Thursday, 19 June 2014

Review of The Fault In Our Stars (2014)

I should start this review with a caveat- I have not read John Green's "The Fault In Our Stars", the seminal teenage fiction book unanimously praised, universally embraced, unexpectedly loved. I have, however, read his 2006 novel "An Abundance of Katherines", and found it to be a gimmicky, slight and unexceptional piece of sentimental hogwash. It is fitting, then, that these qualities were found in abundance in the film "The Fault In Our Stars, directed by Josh Boone, which at the time of writing stands with an 8.5 rating on IMDb, and a good Metacritic rating of 69. I have long since given up paying attention to the corralling of "fandoms" and arbitrary squabbling surrounding IMDb ratings, but the Metacritic score is harder to unpick. Maybe I've missed the point, or some crucial detail? Somehow, I doubt it.

I should start with the two good things about this film; it's very watchable, and it is well acted. These are quite basic and fundamental qualities, but they are in service of a plot which in itself isn't hooey, but the approach to it is. Shailene Woodley plays Hazel Grace Lancaster, a 16 year old girl with thyroid cancer and complications in her lungs as a result. We first see her looking on in envy at other couples and normal people doing normal things at the shopping mall; she's stuck lugging around an oxygen tank. These early scenes, whilst effective, are misleading, because they set up a film where characters eschew clich├ęs and are critically aware of conventions. Woodley is acerbic, and she paints herself to have a will of steel; to her credit, her character does, aside from in the scenes where the film wants her to be madly in love, in that facile, irritating, teenage way.

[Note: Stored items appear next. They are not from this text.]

(** X8: whatever the service answers and however the search ends, the
    [query] calls of [find_documents_by_url] are nothing but page
    requests for the one project, the one collection and the one exact
    match filter on the URL, with count 100 and offsets 0, 100, 200, ...
    without a gap; a search that ends, with a list or an exception, has
    made at least one call. *)
Theorem find_requests_consecutive_pages (fuel : nat) (s s' : S) (r : res (list str))
    (evs : list event) :
  find_documents_by_url svc fuel discovery project_id collection_id url s = (r, s', evs) ->
  query_requests evs
  = map (fun i => request_at project_id collection_id url (100 * i)) (seq 0 (length evs))
  /\ length (query_requests evs) = length evs
  /\ length evs <= fuel
  /\ (r <> Fuel -> 1 <= length evs).
Proof.
  intros Hrun. unfold find_documents_by_url in Hrun.
  apply find_loop_requests in Hrun as (Hreq & Hlen & Hone).
  assert (Hreq' : query_requests evs
    = map (fun i => request_at project_id collection_id url (100 * i))
          (seq 0 (length evs))).
  { rewrite Hreq. apply map_ext. intros i. f_equal. unfold page_size. lia. }
  split; [exact Hreq'|]. split; [|by split].
  by rewrite Hreq', length_map, length_seq.
Qed.

(** Where the ids of a search come from. *)
Lemma find_ids_served (fuel : nat) (s s' : S) (ids : list str)
    (evs : list event) :
  find_documents_by_url svc fuel discovery project_id collection_id url s
    = (Val ids, s', evs) ->
  forall d,
    d ∈ ids ->
    d <> []
    /\ exists i resp obj,
         EvQuery (request_at project_id collection_id url (100 * i)) (Returned resp) ∈ evs
         /\ obj ∈ results_of resp
         /\ doc_document_id obj = Some d.
Proof.
  intros Hrun d Hd. unfold find_documents_by_url in Hrun.
  pose proof (find_loop_requests _ _ _ _ _ _ _ Hrun) as (Hreq & _ & _).
  apply find_loop_spec in Hrun as (_ & _ & Hids).
  rewrite (Hids ids eq_refl) in Hd. cbn [app] in Hd.
  split; [by apply (found_ids_truthy evs)|].
  apply found_ids_elem in Hd as (q & resp & obj & Hin & Hobj & Hid).
  pose proof (query_event_request _ _ _ Hin) as Hq. rewrite Hreq in Hq.
  apply list_elem_of_fmap in Hq as (i & -> & _).
  exists i, resp, obj. split; [|done].
  replace (100 * i) with (0 + i * page_size) by (unfold page_size; lia). done.
Qed.

(** X9: every id that [find_documents_by_url] returns is a non-empty
    string and is the [document_id] of a result object that the service
    returned, in that search, for a page request on that collection and
    URL: the function invents no id and returns no empty one. *)
Theorem find_returns_served_ids (fuel : nat) (s s' : S) (ids : list str)
    (evs : list event) :
  find_documents_by_url svc fuel discovery project_id collection_id url s
    = (Val ids, s', evs) ->
  forall d,
    d ∈ ids ->
    d <> []
    /\ exists i resp obj,
         EvQuery (request_at project_id collection_id url (100 * i)) (Returned resp) ∈ evs
         /\ obj ∈ results_of resp
         /\ doc_document_id obj = Some d.
Proof. apply find_ids_served. Qed.

(** X10: the loop has no bound of its own.  Against a service that
    answers every page request with at least 100 results, it has not
    returned after any number of calls: whatever the budget, the budget
    is used up, one call per unit. *)
Theorem find_never_ends_on_full_pages (fuel : nat) (s : S) :
  (forall q s0, exists resp s1,
      svc_query svc discovery q s0 = (Returned resp, s1)
      /\ page_size <= length (results_of resp)) ->
  exists s' evs,
    find_documents_by_url svc fuel discovery project_id collection_id url s
      = (Fuel, s', evs)
    /\ length evs = fuel.
Proof.
  intros Hfull. unfold find_documents_by_url. generalize 0 at 1. generalize (@nil str).
  revert s. induction fuel as [|fuel IH]; intros s acc offset.
  - by exists s, [].
  - rewrite find_loop_step. cbv zeta.
    destruct (Hfull (request_at project_id collection_id url offset) s)
      as (resp & s1 & -> & Hlen).
    destruct (results_of resp) as [|obj objs] eqn:R.
    { unfold page_size in Hlen. simpl in Hlen. lia. }
    cbn [is_nil]. apply Nat.ltb_ge in Hlen. rewrite Hlen.
    destruct (IH s1 (acc ++ page_ids (obj :: objs)) (offset + page_size))
      as (s' & evs & -> & Hn).
    eexists s', _. split; [reflexivity|]. simpl. by rewrite Hn.
Qed.

(** X11: the filter is an exact match on the whole URL: two URLs that
    differ in any character, a trailing slash or a query string included,
    give different filters. *)
Theorem filter_query_injective (url1 url2 : str) :
  filter_query url1 = filter_query url2 -> url1 = url2.
Proof.
  unfold filter_query. intros H.
  apply app_inv_head in H. injection H as H.
  by apply app_inv_tail in H.
Qed.

End FindMore.

Lemma find_requests_consecutive_pages_witness :
  find_documents_by_url Demo.scripted 2 Demo.client_ok (lit "p1") (lit "c1") Demo.url_a
                        [Demo.full_page; Demo.short_page]
    = (Val (replicate 100 (lit "d") ++ [lit "e"; lit "f"]), [],
       query_log (lit "p1") (lit "c1") Demo.url_a 0 [Demo.full_page; Demo.short_page])
  /\ query_requests (query_log (lit "p1") (lit "c1") Demo.url_a 0
                               [Demo.full_page; Demo.short_page])
     = [request_at (lit "p1") (lit "c1") Demo.url_a 0;
        request_at (lit "p1") (lit "c1") Demo.url_a 100].
Proof.
  assert (H : find_documents_by_url Demo.scripted 2 Demo.client_ok (lit "p1") (lit "c1")
                Demo.url_a [Demo.full_page; Demo.short_page]
              = (Val (replicate 100 (lit "d") ++ [lit "e"; lit "f"]), [],
                 query_log (lit "p1") (lit "c1") Demo.url_a 0
                           [Demo.full_page; Demo.short_page])) by by vm_compute.
  split; [exact H|].
  exact (proj1 (find_requests_consecutive_pages Demo.scripted Demo.client_ok (lit "p1")
                  (lit "c1") Demo.url_a 2 _ _ _ _ H)).
Defined.

Lemma find_returns_served_ids_witness :
  find_documents_by_url Demo.gappy 1 Demo.client_ok (lit "p1") (lit "c1") Demo.url_a tt
    = (Val [lit "d1"; lit "d3"], tt,
       [EvQuery (request_at (lit "p1") (lit "c1") Demo.url_a 0) Demo.gap_page])
  /\ lit "d3" <> [].
Proof.
  assert (H : find_documents_by_url Demo.gappy 1 Demo.client_ok (lit "p1") (lit "c1")
                Demo.url_a tt
              = (Val [lit "d1"; lit "d3"], tt,
                 [EvQuery (request_at (lit "p1") (lit "c1") Demo.url_a 0) Demo.gap_page]))
    by reflexivity.
  split; [exact H|].
  refine (proj1 (find_returns_served_ids Demo.gappy Demo.client_ok (lit "p1") (lit "c1")
                   Demo.url_a 1 tt tt _ _ H (lit "d3") _)).
  apply list_elem_of_further, list_elem_of_here.
Defined.

Lemma find_never_ends_on_full_pages_witness :
  exists s' evs,
    find_documents_by_url Cases.endless 3 Demo.client_ok (lit "p1") (lit "c1") Demo.url_a tt
      = (Fuel, s', evs)
    /\ length evs = 3.
Proof.
  apply (find_never_ends_on_full_pages Cases.endless Demo.client_ok (lit "p1") (lit "c1")
           Demo.url_a 3 tt).
  intros q s0. exists Demo.full_page, s0. split; [reflexivity|].
  vm_compute. repeat constructor.
Defined.

Lemma filter_query_injective_witness :
  filter_query Demo.url_a = filter_query (lit "https://a.example/x")
  /\ Demo.url_a = lit "https://a.example/x".
Proof.
  split; [reflexivity|].
  exact (filter_query_injective Demo.url_a (lit "https://a.example/x") eq_refl).
Defined.

(** ** More on the loops *)

Section LoopsMore.

Context {S : Type} (svc : service S).
Variables (fuel : nat) (discovery : client) (project_id : str).

Lemma calls_split (evs : list event) :
  length (deleted_calls evs) + length (failed_calls evs) = length (delete_requests evs).
Proof.
  induction evs as [|ev evs IH]; [done|].
  destruct ev as [| | | |r o]; try exact IH.
  change (EvDelete r o :: evs) with ([EvDelete r o] ++ evs).
  rewrite deleted_calls_app, failed_calls_app, delete_requests_app, !length_app, <- IH.
  unfold deleted_calls, failed_calls, delete_requests. simpl.
  destruct (returned_deleted o); simpl; lia.
Qed.

(** What the accumulators gain is what the calls were. *)
Lemma accounted_total (t t' : tally) (evs : list event) :
  accounted t evs t' ->
  total_deleted t' + length (errors t')
  = total_deleted t + length (errors t) + length (delete_requests evs).
Proof.
  intros (Hd & later & He & Hl). apply (f_equal (@length _)) in Hl.
  rewrite !length_map in Hl. rewrite He, length_app, Hd, Hl, <- calls_split. lia.
Qed.

Lemma delete_loop_no_query (url collection_id collection_name : str) (doc_ids : list str)
    (t : tally) (s : S) :
  query_requests (snd (delete_loop svc discovery project_id url collection_id
                                   collection_name doc_ids t s)) = [].
Proof.
  revert t s. induction doc_ids as [|d ds IH]; intros t s; [done|].
  cbn [delete_loop].
  pose proof (delete_step_run svc discovery project_id url collection_id collection_name
                              d t s) as Hstep.
  cbv zeta in Hstep. destruct (svc_delete_document svc discovery _ s) as [o s1].
  rewrite (bind_val _ _ _ _ _ _ Hstep). specialize (IH (tally_after url collection_name d t o) s1).
  destruct (delete_loop _ _ _ _ _ _ ds _ s1) as [[r2 s2] ev2]. cbn [snd] in *.
  change (query_requests ([EvDelete ?a ?b; EvPrint ?c] ++ ev2)) with (query_requests ev2).
  exact IH.
Qed.

(** X12: the delete loop of a collection always runs to its end, whatever
    the calls do: it makes exactly one [delete_document] call per id it
    was given, in order and without leaving out repeated ids, makes no
    [query] call, and every id ends either in the deleted counter or in
    one new error record. *)
Theorem delete_loop_tries_every_id (url collection_id collection_name : str)
    (doc_ids : list str) (t : tally) (s : S) :
  exists t' s' evs,
    delete_loop svc discovery project_id url collection_id collection_name doc_ids t s
      = (Val t', s', evs)
    /\ delete_requests evs = map (DeleteRequest project_id collection_id) doc_ids
    /\ query_requests evs = []
    /\ total_deleted t' + length (errors t')
       = total_deleted t + length (errors t) + length doc_ids
    /\ total_not_found t' = total_not_found t.
Proof.
  destruct (delete_loop_spec svc discovery project_id url collection_id collection_name
              doc_ids t s) as (t' & s' & evs & Hrun & Hreq & _ & Hacc & Hnf).
  exists t', s', evs. split; [exact Hrun|]. split; [exact Hreq|]. split; [|split; [|exact Hnf]].
  - pose proof (delete_loop_no_query url collection_id collection_name doc_ids t s) as Hq.
    by rewrite Hrun in Hq.
  - rewrite (accounted_total _ _ _ Hacc), Hreq. by rewrite length_map.
Qed.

Egged on to attend a support group by her well-meaning parents (Laura Dern and Sam Trammell), once there Hazel meets the flippant yet endearing (in Hazel's eyes at least) Augustus Waters, Gus, played by Ansel Elgort. He's there to support his friend Isaac (Nat Wolff), who has glaucoma and is going to have his eye surgically removed, although he himself had a battle with cancer a few years ago and had his right leg amputated as a result. Hazel and Gus have a meet-cute on the way into the meeting, and this sets up the movie's romance.

It's from here that the film is a straight descent into utter mush. As I have said, the film is very well-acted, and it really, really is. Shailene Woodley's performance is superb, and the fact that she can carry such charisma with an oxygen tank and tubes forever burdening her is quite remarkable. Laura Dern too does a remarkable job as Grace's mother, and her performance is the closest thing to elevating this film; the pain and bravery she conveys, coupled with Woodley's resolve, are almost on a different level.

So what went wrong? The screenplay, for a start, is wonky. The phrase "pain demands to be felt" is uttered three times, and three times too many. And if you ever wanted to hear Willem Defoe ask "are you familiar with Swedish hip-hop?", then by golly this is the film you want. But, dialogue aside, I was mainly disappointed with how the screenplay sets up a film where the characters are going to do everything that doesn't happen in films like this... And yet their romance unfurls in a conventional, middle-of-the-road way. Sure, they have their illnesses, and to the film's credit there is an attempt (read: attempt) to tackle these themes head on. But it descends into the same gumpf that it marks itself out as actively trying to avoid.

This is also one of the most artificial, sterile, white (in terms of production design and skin colour, which struck me as odd) films I have ever seen. I have said it's watchable, but that is mainly because no risks were taken. This film is devoid of any style, any personal touch, any flourish to make us feel as though the film was made by an actual human being. The cinematography by Ben Richardson is unremarkable, and it feels as though the only aim on set was "get the people on the screen, vaguely frame them". The closest we get to anything distinctive is animated speech bubbles containing the texts swapped between Gus and Hazel, although this is quickly becoming a standard technique in Hollywood film-making (this year's "Frank", an infinitely superior film to this, used it to far better effect). The soundtrack too is intrusive, obvious and dull, compiling a playlist of such musical talents as Ed Sheeran (he performed that awfully ill-fitting music during last year's Hobbit credits), Lykke Li, Birdy, and OneRepublic.

Come the inevitable conclusion to this slog, I simply didn't care. I have no doubt that this film will not go away; even considering the fans surrounding it, this is the kind of film that tends to attract the zeitgeist, perhaps giving the illusion that they people have watched something with emotional nuance and depth. In my humble opinion, it is not; it is the stuff of a thousand workaday chick-lits and romcoms, and the fact that it uses cancer as its USP is certainly questionable. It's no more than sentimental hooey.

There is, no doubt, a great story waiting to be made about terminally ill teenagers finding love. This, I can say for certain, is not it.